In lieu of an abstract, here is a brief excerpt of the content:

Reviewed by:

  • Before Equiano: A Prehistory of the North American Slave Narrative by Zachary McLeod Hutchins
  • Jeannine Marie Delombard (bio)
Before Equiano: A Prehistory of the North American Slave Narrative
zachary mcleod hutchins
University of North Carolina Press, 2022
306 pp.

Before Equiano's subtitle suggests that this new monograph offers a study of the texts and circumstances that yielded the genre known as the slave narrative, one of whose conventional starting points is The Interesting Narrative of Olaudah Equiano, or Gusatvus Vassa, the African (1789). It quickly becomes apparent, however, that Before Equiano is more revisionist history than "prehistory." In the introduction, Hutchins asserts that "because eighteenth-century newspapers were the source of the period's most numerous and popular materials on slavery and because their language and ideas shaped the first book-length, stand-alone auto/biographies of enslaved Africans, they should be read as slave narratives" (21). The claim is not simply that representations of slavery in the early American periodical press "shaped" the emergent genre but that "eighteenth-century newspapers" themselves "should be read as slave narratives" (21). As it turns out, the methodological intervention centers not on the newspapers so much as [End Page 158] how we read them. Calling on today's literary critics to adopt the "imaginative" reading that he attributes to eighteenth-century newspaper audiences, Hutchins proposes to redefine the slave narrative itself (7).

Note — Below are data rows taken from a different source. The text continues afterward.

(** Within a rack the declared order is kept. *)
Lemma rollOrder_within r :
  filter (λ x, rackOf x = r) (rollOrder spec stale nodes) = filter (λ x, rackOf x = r) stale.
Proof.
  destruct (decide (1 < length stale)) as [Hl|Hl].
  - rewrite rollOrder_round_robin by done. destruct (decide (r ∈ racks)) as [Hr|Hr].
    + apply (round_robin_within rackOf (length stale) racks (rack_queue rackOf stale) r); [apply racked_queues|apply racks_NoDup|done|apply queue_short].
    + assert (∀ l, (∀ x, x ∈ l → x ∈ stale) → filter (λ x, rackOf x = r) l = []) as Hnil.
      { intros l Hin. induction l as [|x l IH]; [done|]. rewrite filter_cons, decide_False; [set_solver|].
        intros <-. apply Hr, racks_cover. set_solver. }
      rewrite !Hnil; [done..|]. intros x Hx. apply round_robin_from in Hx as (r' & _ & Hx).
      by apply list_elem_of_filter in Hx as [_ Hx].
  - unfold rollOrder. destruct (Nat.ltb_spec (length stale) 2); [done|lia].
Qed.

(** Two nodes of one failure domain in a row: only the tail of the rollout,
    when every other domain is done. *)
Lemma rollOrder_back_to_back l1 x y l2 :
  rollOrder spec stale nodes = l1 ++ x :: y :: l2 → rackOf x = rackOf y →
  Forall (λ z, rackOf z = rackOf x) (y :: l2).
Proof.
  intros Heq Hxy.
  assert (Hl : 1 < length stale).
  { rewrite <- rollOrder_perm, Heq, length_app. simpl. lia. }
  rewrite rollOrder_round_robin in Heq by done.
  eapply round_robin_back_to_back; [apply racked_queues|apply racks_NoDup|done|done].
Qed.
End rollOrder.

(** C13: The rollout order is a rearrangement of the stale nodes that keeps the
    declared order within a failure domain, and puts two nodes of one domain
    next to each other only once every other domain is finished. *)
Theorem rollOrder_interleaves (spec : FSClusterSpec) (nodes : list Node) (stale : list StatefulSet) :
  rollOrder spec stale nodes ≡ₚ stale ∧
  (∀ r, filter (λ x, rack_in spec nodes x = r) (rollOrder spec stale nodes)
        = filter (λ x, rack_in spec nodes x = r) stale) ∧
  (∀ l1 x y l2, rollOrder spec stale nodes = l1 ++ x :: y :: l2 →
     rack_in spec nodes x = rack_in spec nodes y →
     Forall (λ z, rack_in spec nodes z = rack_in spec nodes x) (y :: l2)).
Proof.
  split_and!; [apply rollOrder_perm|apply rollOrder_within|apply rollOrder_back_to_back].
Qed.

(** * Theorems: the step *)

Lemma rack_index_lookup spec nodes node :
  NoDup (node_Name <$> nodes) → node ∈ nodes →
  rack_index spec nodes !! node_Name node = Some (domainOf spec node).
Proof.
  unfold rack_index. intros Hnd Hin.
  enough (∀ m : gmap string string,
    foldl (λ m node, <[node_Name node := domainOf spec node]> m) m nodes !! node_Name node
    = Some (domainOf spec node)) by done.
  revert Hin. induction nodes as [|x nodes IH]; intros Hin m; [set_solver|]. simpl in *.
  apply NoDup_cons in Hnd as [Hx Hnd]. apply elem_of_cons in Hin as [->|Hin]; [|by apply IH].
  assert (∀ m : gmap string string, node_Name x ∉ (node_Name <$> nodes) →
    foldl (λ m node, <[node_Name node := domainOf spec node]> m) m nodes !! node_Name x = m !! node_Name x) as Hout.
  { clear. induction nodes as [|y nodes IH]; intros m Hn; [done|]. simpl.
    rewrite IH by set_solver. apply lookup_insert_ne. set_solver. }
  by rewrite Hout, lookup_insert_eq.
Qed.

Section roll.
Context {W : Type} `{!KubeClient W}.
Implicit Types s : Env W pass.

Lemma resp_hold (φ : action → Prop) phase subject reason s :
  (∀ t r m, φ (AEvent t r m)) → resp (env_rel φ (keeps core)) (hold phase subject reason) s.
Proof. intros Hφ. unfold hold. rsolve_all. Qed.

Lemma resp_rollingUpdate (φ : action → Prop) node s : resp (env_rel φ (keeps core)) (rollingUpdate node) s.
Proof. unfold rollingUpdate. rsolve_all. Qed.

(** Replacing the nodes that are down. *)
Definition may_replace (p : pass) (stale : list StatefulSet) (a : action) : Prop :=
  match a with
  | AApply (OStatefulSet set) =>
      ∃ want, drop_status (OStatefulSet want) = OStatefulSet set ∧ want ∈ stale ∧
        (set_Name want ∈ h_notReady (p_health p) ∨
         h_notReady (p_health p) = [] ∧ cv_known (p_convergence p) = true ∧
         cv_converged (p_convergence p) = true ∧ head stale = Some want)
  | a => reporting a
  end.

Lemma resp_roll stale s :
  resp (env_rel (may_replace (e_st s) stale) (keeps core)) (roll stale) s.
Proof.
  unfold roll. rstep; [apply resp_get_st; apply _|]. injection Hrun as <- <-. clear HR.
  destruct stale as [|next rest]; [rsolve_all|].
  destruct (holdSubject (e_st s)) as [phase held].
  destruct (downSets (next :: rest) (h_notReady (p_health (e_st s)))) as [|first down] eqn:Hdown.
  - destruct (bool_decide (h_notReady (p_health (e_st s)) ≠ [])) eqn:Hnr; [by apply resp_hold|].
    apply bool_decide_eq_false, dec_stable in Hnr.
    destruct (negb (cv_known (p_convergence (e_st s)))
              || negb (cv_converged (p_convergence (e_st s)))) eqn:Hc; [by apply resp_hold|].
    apply orb_false_iff in Hc as [Hk Hc]. apply negb_false_iff in Hk, Hc.
    rsolve_all; [|apply resp_rollingUpdate].
    exists next. split; [done|]. split; [left|]. right. done.
  - rsolve_all; [|apply resp_rollingUpdate].
    rewrite <- Hdown in Hx. apply list_elem_of_filter in Hx as [Hn Hx]. exists x. auto.
Qed.

(** A set that runs with another template than the one desired. *)
Definition is_stale (p : pass) (set : StatefulSet) : bool :=
  match p_live p !! set_Name set with
  | Some live => bool_decide (template_revision live ≠ template_revision set)
  | None => false
  end.

Definition may_create (p : pass) (a : action) : Prop :=
  ∃ want, a = AApply (drop_status (OStatefulSet want)) ∧ want ∈ desired_sets p ∧
    p_live p !! set_Name want = None.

From Dorothy Porter and Marian Wilson Starling in the 1930s and 1940s, to Frances Smith Foster, John Blassingame, and William Andrews in the 1970s and 1980s, scholars of the slave narrative traced the genre's origins to ephemeral and often firsthand accounts of the lives of enslaved individuals in colonial newspapers, letters, broadsides, and pamphlets. Hutchins, by contrast, is interested in a much broader aggregate of "materials on slavery" (21)—advertisements for fugitives from slavery and accounts of trials or insurrections involving enslaved people, but also, crucially, foreign dispatches treating enslavement as a common wartime practice. Hutchins locates the beginnings of the genre in the minds of "imaginative readers" who "might be said to have mentally authored the first slave narratives as they consumed brief newspaper reports of enslaved individuals" (7). In this way, he maintains, "slave narratives were read by both black and white readers, long before they were bound and sold—even before they were written" (7). Moreover, because bondage was "a condition rhetorically and philosophically associated with war," he contends, these "stories of slavery were always embedded in a global political context" (21). As discussed below, Hutchins most powerfully illustrates the latter claim in chapters 3 and 4. Along the way, however, "the slave narrative" ceases to denote an account of the experience of enslavement and instead refers to any one of a number of "stories of slavery" (21).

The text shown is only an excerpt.